NEW DELHI (AP) — Maoist rebels ambushed a paramilitary patrol in eastern India on Tuesday, killing at least five people and wounding two others, the home minister said.

The soldiers were traveling through Koraput district in Odisha state when the rebels set off a bomb, blowing up their vehicle, Home Minister Sushilkumar Shinde said. He said reinforcements were sent to the remote area and were searching for the rebels.

The two wounded soldiers were being treated at a nearby hospital.

The rebels have been fighting in many Indian states for more than 40 years. They claim inspiration from Chinese revolutionary leader Mao Zedong.

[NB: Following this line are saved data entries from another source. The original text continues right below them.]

(* ===== verification/GraphTemplate.v ===== *)
(** Graph templates (graph_template.h, graph_template.cpp): a skeleton graph
    whose node options hold placeholders, its declaration, the substitution of
    arguments and the validation of the skeleton. *)

From stdpp Require Import base numbers list strings option.
From Stdlib Require Import ZArith Lia Ascii String.
From S2P Require Import Prelude Types Double Json Text GraphSpec CapabilityTypes Negotiation GraphValidator.

Local Open Scope string_scope.
Local Open Scope Z_scope.
Local Open Scope ge_scope.

(** [std::set<std::string>] *)
Definition names : Type := list (string * unit).
Definition insert_name (n : string) (s : names) : names := (SMap.emplace n tt s).1.

(** ** Placeholders *)

(** The next placeholder: what stands before it, its name and what follows. *)
Definition next_placeholder (text : string) : option (string * string * string) :=
  match split_sub "${" text with
  | None => None
  | Some (before, rest) => match split_first "}" rest with Some (name, after) => Some (before, name, after) | None => None end
  end.
(** The loop; every round is shorter, so the length of the text is enough. *)
Fixpoint collect_text (fuel : nat) (text : string) (out : names) : names :=
  match fuel with
  | O => out
  | S fuel => match next_placeholder text with None => out | Some (_, name, after) => collect_text fuel after (insert_name name out) end
  end.
Fixpoint CollectPlaceholders (v : json) (out : names) : names :=
  match v with
  | JString s => collect_text (S (String.length s)) s out
  | JArray l => (fix go (l : list json) (out : names) : names := match l with [] => out | x :: l' => go l' (CollectPlaceholders x out) end) l out
  | JObject m => (fix go (m : list (string * json)) (out : names) : names := match m with [] => out | (_, x) :: m' => go m' (CollectPlaceholders x out) end) m out
  | _ => out
  end.

(** ** Substitution *)

Definition AsText (v : json) (name : string) : Result string :=
  match v with
  | JString s => Value s
  | JInteger z => Value (Dec.to_string z)
  | JBool b => Value (if b then "true" else "false")
  | JNumber d => Value (Json.Serialize (JNumber d))
  | _ => Error (StatusOps.InvalidArgument ("parameter '" ++ name ++ "' is embedded in a string and must be a scalar, got " ++ Json.Serialize v))
  end.

Section substitute.
Context (args : list (string * json)).

Definition Lookup (name : string) : Result json :=
  match SMap.find name args with
  | Some v => Value v
  | None => Error (StatusOps.InvalidArgument ("no value for template parameter '" ++ name ++ "'"))
  end.
(** A text that is one placeholder: its name. *)
Definition whole (text : string) : option string :=
  match strip "${" text with
  | None => None
  | Some rest => match split_first "}" rest with
                 | Some (name, EmptyString) => if Str.empty name || mentions "${" rest then None else Some name
                 | _ => None
                 end
  end.
Fixpoint replace_text (fuel : nat) (text out : string) : Result string :=
  match fuel with
  | O => Value out
  | S fuel =>
      match next_placeholder text with
      | None => Value (out ++ text)
      | Some (before, name, after) =>
          let? value := Lookup name in
          let? piece := AsText value name in
          replace_text fuel after (out ++ before ++ piece)
      end
  end.
Definition ApplyString (text : string) : Result json :=
  match whole text with
  | Some name => Lookup name
  | None => let? s := replace_text (S (String.length text)) text "" in Value (JString s)
  end.
Fixpoint Apply (v : json) : Result json :=
  match v with
  | JString s => ApplyString s
  | JArray l =>
      let? l' := (fix go (l : list json) : Result (list json) :=
                    match l with [] => Value [] | x :: l' => let? y := Apply x in let? ys := go l' in Value (y :: ys) end) l in
      Value (JArray l')
  | JObject m =>
      let? m' := (fix go (m : list (string * json)) : Result (list (string * json)) :=
                    match m with [] => Value [] | (k, x) :: m' => let? y := Apply x in let? ys := go m' in Value ((k, y) :: ys) end) m in
      Value (JObject m')
  | _ => Value v
  end.

End substitute.

(** ** Templates *)

Record TemplateParameter : Type := MkTemplateParameter { tp_name : string; tp_required : bool; tp_default : json; tp_description : string }.
Record GraphTemplate : Type := MkTemplate {
  gt_skeleton : GraphSpec;
  gt_parameters : list TemplateParameter;
  gt_validated : option ValidatedGraph;
  gt_generation : Z;
}.

Definition used_names (g : GraphSpec) : names := fold_left (fun s n => CollectPlaceholders (ns_options n) s) (nodes_ g) [].
Definition bad {A} (m : string) : Result A := Error (StatusOps.InvalidArgument m).
Fixpoint declare (l : list TemplateParameter) (declared : names) : Result names :=
  match l with
  | [] => Value declared
  | p :: l' =>
      if Str.empty (tp_name p) then bad "template parameter with empty name"
      else if SMap.contains (tp_name p) declared then bad ("template parameter '" ++ tp_name p ++ "' declared twice")
      else if negb (tp_required p) && Json.is_null (tp_default p) then bad ("optional template parameter '" ++ tp_name p ++ "' needs a default value")
      else declare l' (insert_name (tp_name p) declared)
  end.
(** The first of [l] that is not in [s]. *)
Definition first_missing (l s : names) : option string := List.find (fun n => negb (SMap.contains n s)) (map fst l).
Definition Create (skeleton : GraphSpec) (parameters : list TemplateParameter) : Result GraphTemplate :=
  let used := used_names skeleton in
  let? declared := declare parameters [] in
  match first_missing used declared with
  | Some n => bad ("template uses undeclared parameter '" ++ n ++ "'")
  | None =>
      match first_missing declared used with
      | Some n => bad ("template declares unused parameter '" ++ n ++ "'")
      | None => Value (MkTemplate skeleton parameters None 0)
      end
  end.

(** [args.emplace] of the members of an object in key order is the object. *)
Fixpoint check_arguments (parameters : list TemplateParameter) (m : list (string * json)) : Result unit :=
  match m with
  | [] => Value tt
  | (k, _) :: m' =>
      if existsb (fun p => bool_decide (tp_name p = k)) parameters then check_arguments parameters m'
      else bad ("argument '" ++ k ++ "' does not name a template parameter")
  end.
Fixpoint add_defaults (parameters : list TemplateParameter) (args : list (string * json)) : Result (list (string * json)) :=
  match parameters with
  | [] => Value args
  | p :: l =>
      if SMap.contains (tp_name p) args then add_defaults l args
      else if tp_required p then bad ("missing required template parameter '" ++ tp_name p ++ "'")
      else add_defaults l (SMap.emplace (tp_name p) (tp_default p) args).1
  end.
(** [spec.FindNode(id)->options = v] *)
Fixpoint set_options (id : string) (v : json) (l : list NodeSpec) : list NodeSpec :=
  match l with
  | [] => []
  | n :: l' => if bool_decide (ns_id n = id) then MkNodeSpec (ns_id n) (ns_op n) (ns_executor n) (ns_parallelism n) v (ns_labels n) :: l'
               else n :: set_options id v l'
  end.
Fixpoint substitute_nodes (args : list (string * json)) (l : list NodeSpec) (spec : GraphSpec) : Result GraphSpec :=
  match l with
  | [] => Value spec
  | n :: l' =>
      match Apply args (ns_options n) with
      | Error s => bad ("node '" ++ ns_id n ++ "': " ++ message s)
      | Value v => substitute_nodes args l' (GraphOps.with_nodes (set_options (ns_id n) v (nodes_ spec)) spec)
      end
  end.
Definition with_name (n : string) (g : GraphSpec) : GraphSpec :=
  MkGraphSpec n (description_ g) (options_ g) (allow_unknown_fields_ g) (nodes_ g) (edges_ g).
Definition Instantiate (t : GraphTemplate) (arguments : json) (instance_name : string) : Result GraphSpec :=
  match arguments with
  | JObject m =>
      let? _ := check_arguments (gt_parameters t) m in
      let? args := add_defaults (gt_parameters t) m in
      let spec := gt_skeleton t in
      let spec := if Str.empty instance_name then spec else with_name (name_ spec ++ "#" ++ instance_name) spec in
      substitute_nodes args (nodes_ (gt_skeleton t)) spec
  | _ => bad "template arguments must be a JSON object"
  end.

Section validate.
Context (resolver : OperatorKey -> option CapabilityDescriptor) (iterate : list NodeInfo -> list NodeInfo).

(** A new validator with its own negotiator, called with the default options. *)
Definition no_preferences : PreferenceSet := MkPreferenceSet [] None None None.
Definition Prevalidate (generation : Z) (t : GraphTemplate) : Status * GraphTemplate :=
  match (Validate resolver iterate (gt_skeleton t) no_preferences false Negotiator.empty).1.1 with
  | Error s => (s, t)
  | Value v => (StatusOps.Ok, MkTemplate (gt_skeleton t) (gt_parameters t) (Some v) generation)
  end.

End validate.

Definition validated_for (generation : Z) (t : GraphTemplate) : bool := has (gt_validated t) && (gt_generation t =? generation).
(* ===== verification/GraphTemplateProofs.v ===== *)
(** Templates: what [Create] accepts can be instantiated, and an instance needs
    no validation of its own. *)

From stdpp Require Import base numbers list strings option.
From Stdlib Require Import ZArith Lia Ascii String.
From S2P Require Import Prelude Types Double Json Text GraphSpec CapabilityTypes Negotiation GraphValidator ValidatorProofs AsyncSamples GraphTemplate.

Local Open Scope string_scope.
Local Open Scope Z_scope.
Local Open Scope ge_scope.

(** ** Validation does not read options *)

Definition bare (n : NodeSpec) : NodeSpec := MkNodeSpec (ns_id n) (ns_op n) (ns_executor n) (ns_parallelism n) JNull (ns_labels n).
Definition bare_info (i : NodeInfo) : NodeInfo := MkNodeInfo (bare (ni_spec i)) (ni_cap i) (ni_index i).
(** Graphs that differ in their name and the options of their nodes only. *)
Definition same_shape (g g' : GraphSpec) : Prop := map bare (nodes_ g) = map bare (nodes_ g') /\ edges_ g = edges_ g'.
Definition same_infos (l l' : list NodeInfo) : Prop := map bare_info l = map bare_info l'.
(* ===== verification/FlowLimiter.v ===== *)
(** The flow limiter (flow_limiter.cpp), an operator that admits frames up to a
    bound and counts completions from a feedback edge. Its calls are scripts of
    the scheduler's model, so it runs there as any operator does; every emit
    may be answered with any status. The clock is read once per call. *)

From stdpp Require Import base numbers list strings option.
From Stdlib Require Import ZArith Lia Ascii String.
From S2P Require Import Prelude Types Double Json GraphSpec CapabilityTypes Packet EdgeChannel InputBinding NodeRuntime RuntimeTopology Coordinator Scheduler SchedulerInvoke.

Local Open Scope string_scope.
Local Open Scope Z_scope.

Inductive OnLimit : Type := kDrop | kHold.
Record InFlight : Type := MkInFlight { if_pts : Z; if_seq : Z; if_since : Z }.
(** A moved-from entry of [fl_held] is [None]. *)
Record FlowLimiter : Type := MkFlowLimiter {
  fl_external_id : string;
  fl_max_in_flight : Z;
  fl_max_held : Z;
  fl_on_limit : OnLimit;
  fl_timeout_ms : Z;
  fl_in_flight : list InFlight;
  fl_held : list PacketRef;
  fl_dropped : Z;
  fl_timeouts : Z;
}.

Definition Prefix (external_id : string) : string := "node '" ++ external_id ++ "': ".
Definition Open (external_id : string) (options : json) : Result FlowLimiter :=
  let wrong m := Error (StatusOps.InvalidArgument (Prefix external_id ++ m)) in
  let max_in_flight := default 1 (Json.GetInteger "max_in_flight" options) in
  if max_in_flight <? 1 then wrong "max_in_flight must be >= 1"
  else
    let on_limit := default "drop" (Json.GetString "on_limit" options) in
    match (if String.eqb on_limit "drop" then Some kDrop else if String.eqb on_limit "hold" then Some kHold else None) with
    | None => wrong ("on_limit must be " ++ Json.quoted "drop" ++ " or " ++ Json.quoted "hold")
    | Some on_limit =>
        let max_held := default max_in_flight (Json.GetInteger "max_held" options) in
        if max_held <? 1 then wrong "max_held must be >= 1"
        else
          let timeout_ms := default 0 (Json.GetInteger "timeout_ms" options) in
          if timeout_ms <? 0 then wrong "timeout_ms must be >= 0"
          else Value (MkFlowLimiter external_id max_in_flight max_held on_limit timeout_ms [] [] 0 0)
    end.

Definition with_in_flight (l : list InFlight) (f : FlowLimiter) : FlowLimiter :=
  MkFlowLimiter (fl_external_id f) (fl_max_in_flight f) (fl_max_held f) (fl_on_limit f) (fl_timeout_ms f) l (fl_held f) (fl_dropped f) (fl_timeouts f).
Definition with_held (l : list PacketRef) (f : FlowLimiter) : FlowLimiter :=
  MkFlowLimiter (fl_external_id f) (fl_max_in_flight f) (fl_max_held f) (fl_on_limit f) (fl_timeout_ms f) (fl_in_flight f) l (fl_dropped f) (fl_timeouts f).
Definition with_max (m : Z) (f : FlowLimiter) : FlowLimiter :=
  MkFlowLimiter (fl_external_id f) m (fl_max_held f) (fl_on_limit f) (fl_timeout_ms f) (fl_in_flight f) (fl_held f) (fl_dropped f) (fl_timeouts f).
Definition with_counts (dropped timeouts : Z) (f : FlowLimiter) : FlowLimiter :=
  MkFlowLimiter (fl_external_id f) (fl_max_in_flight f) (fl_max_held f) (fl_on_limit f) (fl_timeout_ms f) (fl_in_flight f) (fl_held f) dropped timeouts.

Definition flow := FlowLimiter -> script FlowLimiter.

(** [Admit], then [next]; a null packet would be dereferenced. *)
Definition Admit (now : Z) (p : PacketRef) (f : FlowLimiter) (next : flow) : script FlowLimiter :=
  match p with
  | None => Returns (Error (StatusOps.Internal "null packet")) f
  | Some packet =>
      let entry := MkInFlight (pts_ns (header packet)) (seq (header packet)) now in
      Emits "out" packet (fun st =>
        if negb (StatusOps.ok st) && negb (bool_decide (code st = GE_STATUS_WOULD_BLOCK)) then Returns (Error st) f
        else next (with_in_flight (fl_in_flight f ++ [entry]) f))
  end.
(** Admitting the oldest held packet: it is moved out, then taken off. *)
Definition admit_held (now : Z) (p : PacketRef) (rest : list PacketRef) (f : FlowLimiter) (next : flow) : script FlowLimiter :=
  Admit now p (with_held (None :: rest) f) (fun f => next (with_held rest f)).
(** The loop of a flush, over what is held. *)
Fixpoint flush_held (now : Z) (held : list PacketRef) (f : FlowLimiter) (next : flow) : script FlowLimiter :=
  match held with
  | [] => next f
  | p :: rest => admit_held now p rest f (fun f => flush_held now rest f next)
  end.
Fixpoint ReleaseHeld (now : Z) (held : list PacketRef) (f : FlowLimiter) (next : flow) : script FlowLimiter :=
  match held with
  | [] => next f
  | p :: rest =>
      if Z.of_nat (List.length (fl_in_flight f)) <? fl_max_in_flight f then admit_held now p rest f (fun f => ReleaseHeld now rest f next)
      else next f
  end.

Fixpoint release_until (pts : Z) (l : list InFlight) : list InFlight :=
  match l with
  | [] => []
  | e :: l' => if if_pts e <=? pts then release_until pts l' else l
  end.
Definition Release (finished : Packet) (f : FlowLimiter) : FlowLimiter :=
  let pts := pts_ns (header finished) in
  with_in_flight (if pts =? 0 then tail (fl_in_flight f) else release_until pts (fl_in_flight f)) f.

Definition kEventFlowLimiterDrop : string := "flow_limiter.drop".
Definition kEventFlowLimiterTimeout : string := "flow_limiter.timeout".
(** The loop of [ReclaimTimedOut] over what is in flight. *)
Fixpoint reclaim (now : Z) (l : list InFlight) (f : FlowLimiter) (next : flow) : script FlowLimiter :=
  match l with
  | [] => next f
  | e :: l' =>
      if Word.i64 (fl_timeout_ms f * 1000000) <? now - if_since e then
        Publishes kEventFlowLimiterTimeout kWarning
          (Json.obj [("pts_ns", JInteger (if_pts e)); ("seq", JInteger (Word.i64 (if_seq e))); ("age_ms", JInteger (Z.quot (now - if_since e) 1000000))])
          (reclaim now l' (with_in_flight l' (with_counts (fl_dropped f) (Word.u64 (fl_timeouts f + 1)) f)) next)
      else next f
  end.
Definition ReclaimTimedOut (now : Z) (f : FlowLimiter) (next : flow) : script FlowLimiter :=
  if fl_timeout_ms f <=? 0 then next f else reclaim now (fl_in_flight f) f next.

Definition Drop (p : Packet) (f : FlowLimiter) (next : flow) : script FlowLimiter :=
  Publishes kEventFlowLimiterDrop kDebug
    (Json.obj [("seq", JInteger (Word.i64 (seq (header p)))); ("pts_ns", JInteger (pts_ns (header p)));
               ("in_flight", JInteger (Z.of_nat (List.length (fl_in_flight f))))])
    (next (with_counts (Word.u64 (fl_dropped f + 1)) (fl_timeouts f) f)).

(** The inputs of a call with their ports; none is null. *)
Definition inputs_of (req : ProcessRequest) : list (string * Packet) := omap (fun pp : string * PacketRef => (fun p => (pp.1, p)) <$> pp.2) (zip (pq_ports req) (pq_inputs req)).
Definition is_data (port : string) (pp : string * Packet) : bool := String.eqb pp.1 port && negb (PacketOps.is_event pp.2).
Definition judge (now : Z) (p : Packet) (f : FlowLimiter) (next : flow) : script FlowLimiter :=
  if Z.of_nat (List.length (fl_in_flight f)) <? fl_max_in_flight f then Admit now (Some p) f next
  else
    match fl_on_limit f with
    | kDrop => Drop p f next
    | kHold =>
        if Z.of_nat (List.length (fl_held f)) <? fl_max_held f then next (with_held (fl_held f ++ [Some p]) f)
        else match fl_held f with
             | Some oldest :: rest => Drop oldest f (fun f => next (with_held (rest ++ [Some p]) f))
             | _ => Returns (Error (StatusOps.Internal "null packet")) f
             end
    end.
Fixpoint judge_all (now : Z) (l : list (string * Packet)) (f : FlowLimiter) : script FlowLimiter :=
  match l with
  | [] => Returns (Value kContinue) f
  | pp :: l' => if is_data "in" pp then judge now pp.2 f (fun f => judge_all now l' f) else judge_all now l' f
  end.

Definition Process (now : Z) (req : ProcessRequest) (f : FlowLimiter) : script FlowLimiter :=
  let f := match Json.GetInteger "max_in_flight" (pq_parameters req) with Some m => if 1 <=? m then with_max m f else f | None => f end in
  ReclaimTimedOut now f (fun f =>
    if negb (Z.land (pq_flags req) GE_PROCESS_FLAG_FLUSH =? 0) then flush_held now (fl_held f) f (fun f => Returns (Value kContinue) f)
    else
      let f := fold_left (fun f pp => if is_data "finished" pp then Release pp.2 f else f) (inputs_of req) f in
      ReleaseHeld now (fl_held f) f (fun f => judge_all now (inputs_of req) f)).

Definition Close (f : FlowLimiter) : FlowLimiter := with_held [] (with_in_flight [] f).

They demand land and jobs for poor tribal communities that they say are ignored by the government.

The rebels, also known as Naxalites, have ambushed police, destroyed government offices and abducted government officials. They have blown up train tracks, attacked prisons to free their comrades and stolen weapons from police and paramilitary warehouses.

The insurgency began in 1967 as a network of leftwing ideologues and young recruits in the village of Naxalbari outside Kolkata, the capital of West Bengal state. The Naxalites are now estimated to have 30,000 fighters and have pledged to violently overthrow the Indian government.

They control vast swaths of the so-called Red Belt in central and eastern India, where troops and officials rarely venture. The rebels are thought to operate in 20 of India's 28 states.

Prime Minister Manmohan Singh says the rebels are India's biggest internal threat.